Table of Contents
- Prerequisites
- Step 1 - Set Up the Python Environment
- Step 2 - Generate a Large Parquet File
- Step 3 - CPU vs GPU Read Benchmark
- Step 4 - Write Many Smaller Parquet Shards (Parallelism-Friendly)
- Step 5 - Stream Shards Directly to GPU & Aggregate
- Step 6 - Convert Arrow (Host) → cuDF (Device)
- Step 7 - Convert cuDF (Device) → Arrow (Host)
- Conclusion
Moving data to the GPU is often the bottleneck, not your kernels. Apache Arrow addresses a significant limitation by providing a fast, columnar memory format that integrates seamlessly with GPU analytics. In this guide, you’ll set up an Ubuntu 24.04 server, generate tens of millions of rows in Parquet, and load them straight into the GPU with RAPIDS cuDF. You’ll also learn when to keep working on CPU and when to hand it off to the GPU for real wins.
Prerequisites
- An Ubuntu 24.04 server with an NVIDIA GPU with 8 GB GPU memory.
- A non-root user or a user with sudo privileges.
- NVIDIA drivers are installed on your server.
Step 1 – Set Up the Python Environment
We’ll create a dedicated Python virtual environment so GPU libraries and dependencies stay clean and isolated from your system packages.
1. Install required build tools and Python venv.

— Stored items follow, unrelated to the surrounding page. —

(** ** Distinct ids, one key *)
Lemma pretty_N_go_app x : forall s, pretty_N_go x s = pretty_N_go x "" +:+ s.
Proof.
  induction (N.lt_wf_0 x) as [x _ IH]. intros s.
  assert (x = 0 \/ 0 < x)%N as [->|Hx] by lia; [by rewrite !pretty_N_go_0|].
  pose proof (IH (x / 10)%N (N.div_lt x 10 Hx eq_refl)) as Hgo. rewrite !(pretty_N_go_step x) by done.
  rewrite (Hgo (String _ s)), (Hgo (String _ "")). generalize (pretty_N_go (x / 10) ""). intros a.
  induction a as [|c a IHa]; [done|].
  change (String c (a +:+ String (pretty_N_char (x mod 10)) s) = String c ((a +:+ String (pretty_N_char (x mod 10)) "") +:+ s)).
  by rewrite IHa.
Qed.

Lemma to_string_times_10 id : 1 <= id -> to_string (10 * id) = to_string id ++ [zero_char].
Proof.
  intros Hid. destruct id as [|q|q]; try lia. unfold to_string.
  change (pretty (10 * Z.pos q)) with (pretty (N.pos (10 * q))). change (pretty (Z.pos q)) with (pretty (N.pos q)).
  unfold pretty, pretty_N. rewrite !decide_False by done. rewrite (pretty_N_go_step (N.pos (10 * q))) by lia.
  change (N.pos (10 * q)) with (10 * N.pos q)%N. rewrite N.mul_comm, N.Div0.mod_mul, N.div_mul by done.
  rewrite pretty_N_go_app, str_app. done.
Qed.

(** A key id and ten times it get the same key: the padding is made of the digit that
    the longer number ends with. So the warm-up writes fewer keys than it counts. *)
Theorem MakeKey_collides (id size : Z) (Hid : 1 <= id) (Hfit : 3 + slice_size (to_string (10 * id)) <= size) :
  util_MakeKey (10 * id) size = util_MakeKey id size /\ is_Some (util_MakeKey id size).
Proof.
  unfold util_MakeKey, padded. rewrite to_string_times_10 in Hfit |- * by done. rewrite !slice_size_app in *.
  change (slice_size (str "key")) with 3. change (slice_size [zero_char]) with 1 in *.
  pose proof (slice_size_nonneg (to_string id)). rewrite !(proj2 (Z.ltb_ge _ _)) by lia. split; [|by eexists]. f_equal.
  rewrite <- !app_assoc. do 2 f_equal. replace (Z.to_nat (size - (3 + slice_size (to_string id))))
    with (S (Z.to_nat (size - (3 + (slice_size (to_string id) + 1))))) by lia. done.
Qed.

(** ** The coordinator *)
Definition idle (c : GroupCoordinator) : Prop := groups_ready_ c = false /\ notified_group_count_ c = 0.
Inductive coordinator_op := OpClient (target : Z) | OpGroup (groups_per_node l k r : Z) | OpStop.
Definition coordinator_do (o : coordinator_op) (c : GroupCoordinator) : GroupCoordinator :=
  match o with
  | OpClient t => (GetRpcClient t c).2
  | OpGroup n l k r => ExecuteGroupingAndNotify n l k r c
  | OpStop => Coordinator_Stop c
  end.
Lemma coordinator_do_idle o c : idle c -> idle (coordinator_do o c).
Proof. intros Hc. destruct o; try done. cbn. unfold GetRpcClient. by repeat case_match. Qed.

(** Who waits for groups waits for ever. *)
Lemma coordinator_never_ready node_id N addrs ops expected : 1 <= expected ->
  WaitForGroupsReady expected (foldl (fun c o => coordinator_do o c) (GroupCoordinator_ctor node_id N addrs) ops) = None.
Proof.
  intros He. assert (forall c, idle c -> idle (foldl (fun c o => coordinator_do o c) c ops)) as H.
  { induction ops as [|o ops IH]; intros c Hc; [done|]. by apply IH, coordinator_do_idle. }
  destruct (H (GroupCoordinator_ctor node_id N addrs)) as [Hr Hn]; [done|]. unfold WaitForGroupsReady. rewrite Hr, Hn.
  by rewrite (proj2 (Z.leb_gt _ _)) by lia.
Qed.

Lemma GetRpcClient_once target c client c' : GetRpcClient target c = (Some client, c') -> GetRpcClient target c' = (Some client, c').
Proof.
  unfold GetRpcClient. destruct (target =? gc_node_id c) eqn:Ht; [done|].
  destruct (gc_rpc_clients c !! target) as [cl|] eqn:Hc.
  - intros [= <- <-]. by rewrite Ht, Hc.
  - destruct (_ && _); [|done]. intros [= <- <-]. cbn. by rewrite Ht, lookup_insert_eq.
Qed.

(** ** A recorder always has a result, so the averages exist *)
Lemma Dump_defined stats : is_Some (Dump_averages (foldl (fun h s => Recorder_Add s h) RPCStatsRecorder_ctor stats)).
Proof.
  assert (forall h, h <> [] -> foldl (fun h s => Recorder_Add s h) h stats <> []) as H.
  { induction stats as [|s stats IH]; intros h Hh; [done|]. apply IH. unfold Recorder_Add. by destruct h. }
  specialize (H RPCStatsRecorder_ctor ltac:(done)). destruct (foldl _ _ _) as [|s h]; [done|].
  unfold Dump_averages, average. cbn [length]. rewrite (proj2 (Z.eqb_neq _ _)) by lia. by eexists.
Qed.

(** ** The encoder of bundles agrees with [EncodeStripePayload] *)
Section agree.
Context {isal : IsaL} {sh : Shuffle}.

Lemma repeat_data_ok k b : 0 <= k <= Z.of_nat (length (sb_all_fragments b)) ->
  repeat_data k b = Some (with_data_shards (take (Z.to_nat k) (sb_all_fragments b)) b).
Proof.
  intros Hk. unfold repeat_data.
  assert (mapM (arr_get (sb_all_fragments b)) (seqZ 0 k) = Some (take (Z.to_nat k) (sb_all_fragments b))) as ->; [|done].
  apply mapM_Some_2, Forall2_same_length_lookup. rewrite length_seqZ, length_take. split; [lia|].
  intros i x y Hi Hy. apply lookup_seqZ in Hi as [-> Hi]. apply lookup_take_Some in Hy as [Hy _].
  unfold arr_get. rewrite decide_True by lia. by rewrite Z.add_0_l, Nat2Z.id.
Qed.

(** What the store would have put in a bundle is what the apply side encodes. *)
Theorem EncodeForRs3F_agrees (N group_id eid : Z) (data : Slice) (b : ShardBundle) (r : StripeEncodeResult)
    (Hr : encode_rs_3f N group_id eid data = Some (Some r)) (Hf : sb_all_fragments b = []) (Hp : sb_placement b = []) :
  exists b', EncodeForRs3F data group_id N b = Some (true, b') /\ sb_all_fragments b' = ser_all_fragments r /\
    sb_placement b' = slm_placement (ser_meta r) /\
    sb_local_data_shards b' = sb_local_data_shards b ++ take (Z.to_nat (cdiv N 2 + 1)) (ser_all_fragments r).
Proof.
  revert Hr. unfold encode_rs_3f, EncodeForRs3F. destruct (Z.ltb_spec N 5) as [|HN]; [done|].
  set (k := cdiv N 2 + 1). set (m := 3 * cdiv N 2 + 1).
  destruct (EncodeSlice data k m ∅) as [[ok F]|]; [|done]. cbn [mbind option_bind fst snd].
  destruct (_ || _); [done|]. destruct (BuildRsRandomPlacement _ _ _) as [plan|]; [|done]. cbn [mbind option_bind].
  destruct (mapM _ (seqZ 0 (k + m))) as [frags|] eqn:Hm; [|done]. cbn [mbind option_bind]. intros [= <-].
  apply mapM_Some_1, Forall2_length in Hm. rewrite length_seqZ in Hm.
  assert (1 <= k <= k + m) as Hk by (unfold k, m, cdiv; zdm; lia).
  rewrite repeat_data_ok by (cbn [sb_all_fragments with_fragments]; rewrite Hf; cbn [app]; lia).
  cbn [mbind option_bind]. eexists. split; [reflexivity|]. cbn [sb_all_fragments sb_placement sb_local_data_shards
    with_data_shards with_fragments ser_all_fragments ser_meta slm_placement encode_meta]. by rewrite Hf, Hp.
Qed.
End agree.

apt install -y python3-venv build-essential
2. Create and activate a virtual environment.
python3 -m venv arrow-gpu
source arrow-gpu/bin/activate
3. Upgrade pip and wheel inside the venv.
python3 -m pip install --upgrade pip wheel
4. Install PyArrow for working with Arrow and Parquet formats.
pip install pyarrow
5. Install the GPU-accelerated RAPIDS libraries.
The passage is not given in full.